_Goal of the exercise_: Report back every line below that carries the word "match".

_Recorded data_:
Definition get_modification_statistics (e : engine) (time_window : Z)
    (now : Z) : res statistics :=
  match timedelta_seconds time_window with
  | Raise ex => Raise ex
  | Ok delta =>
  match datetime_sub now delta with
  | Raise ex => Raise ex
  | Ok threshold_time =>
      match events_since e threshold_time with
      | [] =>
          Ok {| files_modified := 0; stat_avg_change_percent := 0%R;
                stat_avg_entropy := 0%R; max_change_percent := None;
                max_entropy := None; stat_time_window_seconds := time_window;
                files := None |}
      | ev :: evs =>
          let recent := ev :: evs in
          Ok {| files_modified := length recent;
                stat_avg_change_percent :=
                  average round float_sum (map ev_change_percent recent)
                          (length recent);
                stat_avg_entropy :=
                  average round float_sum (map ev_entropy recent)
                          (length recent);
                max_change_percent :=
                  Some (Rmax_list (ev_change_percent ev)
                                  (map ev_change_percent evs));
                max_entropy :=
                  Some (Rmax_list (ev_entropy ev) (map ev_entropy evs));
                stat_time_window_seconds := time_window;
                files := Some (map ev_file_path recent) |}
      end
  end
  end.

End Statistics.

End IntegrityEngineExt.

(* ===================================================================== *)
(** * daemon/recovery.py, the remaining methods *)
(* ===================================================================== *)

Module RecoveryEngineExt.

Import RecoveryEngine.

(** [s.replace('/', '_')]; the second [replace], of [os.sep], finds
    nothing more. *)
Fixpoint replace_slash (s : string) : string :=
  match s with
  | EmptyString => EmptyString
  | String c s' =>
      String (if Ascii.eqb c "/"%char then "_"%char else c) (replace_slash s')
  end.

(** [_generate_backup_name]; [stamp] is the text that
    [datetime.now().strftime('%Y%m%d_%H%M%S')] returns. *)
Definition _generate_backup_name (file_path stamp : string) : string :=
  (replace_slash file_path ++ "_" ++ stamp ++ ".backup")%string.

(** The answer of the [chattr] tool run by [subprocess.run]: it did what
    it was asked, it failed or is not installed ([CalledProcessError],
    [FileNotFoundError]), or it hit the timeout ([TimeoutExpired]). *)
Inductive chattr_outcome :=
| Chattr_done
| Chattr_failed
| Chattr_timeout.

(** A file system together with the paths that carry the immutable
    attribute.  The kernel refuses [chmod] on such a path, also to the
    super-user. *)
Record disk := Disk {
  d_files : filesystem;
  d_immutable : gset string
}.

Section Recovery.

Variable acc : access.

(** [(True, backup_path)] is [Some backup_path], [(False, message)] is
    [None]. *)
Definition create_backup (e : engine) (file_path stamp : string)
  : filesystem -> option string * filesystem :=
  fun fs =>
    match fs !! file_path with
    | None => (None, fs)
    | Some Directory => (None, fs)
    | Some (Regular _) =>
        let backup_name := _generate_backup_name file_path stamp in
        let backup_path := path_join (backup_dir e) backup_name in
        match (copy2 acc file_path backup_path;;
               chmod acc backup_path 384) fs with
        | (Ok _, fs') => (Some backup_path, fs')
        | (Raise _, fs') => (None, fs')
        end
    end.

_Your solution_:
  match timedelta_seconds time_window with
  match datetime_sub now delta with
      match events_since e threshold_time with
  match s with
    match fs !! file_path with
        match (copy2 acc file_path backup_path;;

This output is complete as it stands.